Abstract

Robert M. Sade, MD The ethical bedrock of contemporary health care is informed consent. We cannot touch others without their permission to do so. The flip side of the informed consent coin is informed refusal. Patients or their surrogate decision makers can refuse care at any time, even if the proffered treatment is life-saving. The refusal can be stated in advance in the form of limitations on future care. Sometimes limits of this kind can seem to an attending physician to be unwise or even foolish, but if they remain after efforts to change them through persuasion, they cannot be disregarded. The following vignette describes just such a case, in which the surgeon has to make a choice of how to respond. The Case of the Inflexible Wife Eighty-year old M.D. Baker was being treated for diabetes, hypertension, and chronic kidney disease with a creatinine of 2.5. When developed chest pain, a CT scan demonstrated a type A aortic dissection with a false lumen extending into the left common carotid artery and proximal descending aorta. Mr. Baker became confused and was intubated and transferred to the university hospital.

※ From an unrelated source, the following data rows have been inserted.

Definition escapeChar (c : ascii) (rest : string) : string :=
  if decide (c = quote) then String backslash (String quote rest)
  else if decide (c = backslash) then String backslash (String backslash rest)
  else if decide (code c = 8%Z) then String backslash (String "b" rest)
  else if decide (code c = 12%Z) then String backslash (String "f" rest)
  else if decide (code c = 10%Z) then String backslash (String "n" rest)
  else if decide (code c = 13%Z) then String backslash (String "r" rest)
  else if decide (code c = 9%Z) then String backslash (String "t" rest)
  else if (code c <? 32)%Z || bool_decide (c = "<"%char) || bool_decide (c = ">"%char) ||
          bool_decide (c = "&"%char)
  then String backslash (String "u" (String "0" (String "0"
         (String (hexDigit (code c / 16)) (String (hexDigit (code c mod 16)) rest)))))
  else String c rest.
Fixpoint escape (s rest : string) : string :=
  match s with
  | EmptyString => rest
  | String c s => escapeChar c (escape s rest)
  end.
Definition encodeString (s rest : string) : string :=
  String quote (escape s (String quote rest)).

(** Map keys are written in byte order. *)
Fixpoint insertSorted (kv : string * string) (l : list (string * string)) : list (string * string) :=
  match l with
  | [] => [kv]
  | kv' :: l' => if String.leb kv.1 kv'.1 then kv :: l else kv' :: insertSorted kv l'
  end.
Definition sortedEntries (m : gmap string string) : list (string * string) :=
  foldr insertSorted [] (map_to_list m).

Fixpoint encodeMembers (l : list (string * string)) (rest : string) : string :=
  match l with
  | [] => String "}" rest
  | [(k, v)] => encodeString k (String ":" (encodeString v (String "}" rest)))
  | (k, v) :: l =>
      encodeString k (String ":" (encodeString v (String "," (encodeMembers l rest))))
  end.

Definition MarshalServiceInUseBy (u : ServiceInUseBy) : string :=
  String "{" (encodeString "MemberClusters" (String ":"
    match MemberClusters u with
    | None => "null" +:+ "}"
    | Some m => String "{" (encodeMembers (sortedEntries m) "}")
    end)).
(* ===== verification/ApiRetry.v ===== *)
(** * [pkg/common/apiretry]: retrying API server calls *)

From S2P Require Import Prelude Prog Go Api Fleet Azure Effects Deps.

Definition retriable (err : error) : bool :=
  IsTimeout err || IsServerTimeout err || IsTooManyRequests err.

(** [Do]: the back-off only decides how often and when an attempt is made; [a]
    are the variables the function captures and assigns. *)
Definition Do `{ControllerUtil} {A} (do : A → IO (option error * A)) (a : A)
    : IO (option error * A) :=
  OnError retriable do a.

(** [Do] with a function that assigns nothing. *)
Definition DoPure `{ControllerUtil} (do : IO (option error)) : IO (option error) :=
  '(err, _) ← Do (λ _, err ← do; mret (err, tt)) tt; mret err.

Definition backOffPeriod : Backoff := {|
  bo_Steps := 5; bo_Duration := 500 * Millisecond; bo_Factor := 160; bo_Jitter := 20;
  bo_Cap := Second * 5 |}%Z.

(** A round of the wait: [lastErr] is captured by the condition. *)
Definition checkDeleted (get : IO (option error)) (lastErr : option error)
    : IO (bool * option error * option error) :=
  err ← get;
  mret match err with
       | None => (false, None, None)
       | Some err =>
           if IsNotFound err then (true, None, lastErr)
           else if retriable err then (false, None, Some err)
           else (false, Some err, lastErr)
       end.
Definition WaitUntilObjectDeleted `{Wait} (get : IO (option error)) : IO (option error) :=
  '(err, lastErr) ← ExponentialBackoffWithContext backOffPeriod (checkDeleted get) None;
  mret match err with
       | None => None
       | Some err =>
           if Interrupted err
           then match lastErr with
                | None => Some (ErrorInterrupted (ErrorString "timed out or the context ended"))
                | Some lastErr => Some lastErr
                end
           else Some err
       end.

(** ** Lemmas *)

Section laws.
Context `{!ControllerUtil, !ControllerUtilLaws}.

Lemma Do_wp {S} (P : protocol eff S) {A} (fn : A → IO (option error * A)) a s
    (I : A → S → Prop) (Q : option error * A → S → Prop) :
  (∀ a s, I a s → wp P (fn a) s (λ r s', Q r s' ∧
     match r.1 with Some err => retriable err = true → I r.2 s' | None => True end)) →
  I a s → wp P (Do fn a) s Q.
Proof. apply OnError_wp. Qed.

Lemma DoPure_wp {S} (P : protocol eff S) (fn : IO (option error)) s
    (I : S → Prop) (Q : option error → S → Prop) :
  (∀ s, I s → wp P fn s (λ r s', Q r s' ∧
     match r with Some err => retriable err = true → I s' | None => True end)) →
  I s → wp P (DoPure fn) s Q.
Proof.
  intros Hfn HI. apply wp_bind.
  eapply (Do_wp _ _ _ _ (λ _, I)); [|exact HI].
  intros [] s1 HI1. apply wp_bind. eapply wp_mono; [by apply Hfn|].
  intros err s2 [HQ Hre]. apply wp_ret. split; [by apply wp_ret|done].
Qed.
End laws.

(** The wait ends without an error only after an attempt that did not find the
    object. *)
Lemma WaitUntilObjectDeleted_wp `{!Wait, !WaitLaws} {S} (P : protocol eff S) (get : IO (option error)) s
    (I : S → Prop) (Q : option error → S → Prop) :
  (∀ s, I s → wp P get s (λ r s', I s' ∧
     match r with Some err => IsNotFound err = true → Q None s' | None => True end)) →
  (∀ err s, I s → Q (Some err) s) →
  I s → wp P (WaitUntilObjectDeleted get) s Q.
Proof.
  intros Hget Herr HI. apply wp_bind.
  apply (ExponentialBackoffWithContext_wp _ _ _ _ _ _ _ (λ _, I)).
  - intros lastErr s1 HI1. apply wp_bind. eapply wp_mono; [by apply Hget|]. intros [err|] s2 [HI2 HQ].
    + apply wp_ret. destruct (IsNotFound err) eqn:Hnf; [by apply wp_ret, HQ|].
      destruct (retriable err); [done|]. apply wp_ret. case_match; [case_match|]; by apply Herr.
    + by apply wp_ret.
  - intros err lastErr s1 HI1 _. apply wp_ret. case_match; [case_match|]; by apply Herr.
  - done.
Qed.

Lemma retriable_not_found err : IsNotFound err = true → retriable err = false.
Proof.
  unfold retriable, IsTimeout, IsServerTimeout, IsTooManyRequests, IsNotFound, hasReason.
  destruct (asStatusError err) as [[r d]|]; [|done]. by intros <-%bool_decide_eq_true.
Qed.
Lemma retriable_conflict err : IsConflict err = true → retriable err = false.
Proof.
  unfold retriable, IsTimeout, IsServerTimeout, IsTooManyRequests, IsConflict, hasReason.
  destruct (asStatusError err) as [[r d]|]; [|done]. by intros <-%bool_decide_eq_true.
Qed.
#[export] Hint Resolve retriable_not_found retriable_conflict : fleet.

On arrival, is sedated but moving all four extremities. He needs urgent surgery and the cardiac surgeon, Dr. Solomon, discusses plans for ascending aortic replacement with Baker’s family. The patient's wife is his health care agent under his health care durable power of attorney; she says that the patient would like everything done, but also that he had lived a good life, doesn’t want CPR, and doesn’t want to be on a respirator. Dr. Solomon tells Mrs. Baker that this is a high risk operation and that complications such as kidney failure and prolonged mechanical ventilation are reasonably likely. She says, OK, but if he’s not better in a week, we will withdraw support — including dialysis. On further discussion, her position remains adamant. Should the surgeon accept these conditions and do the operation?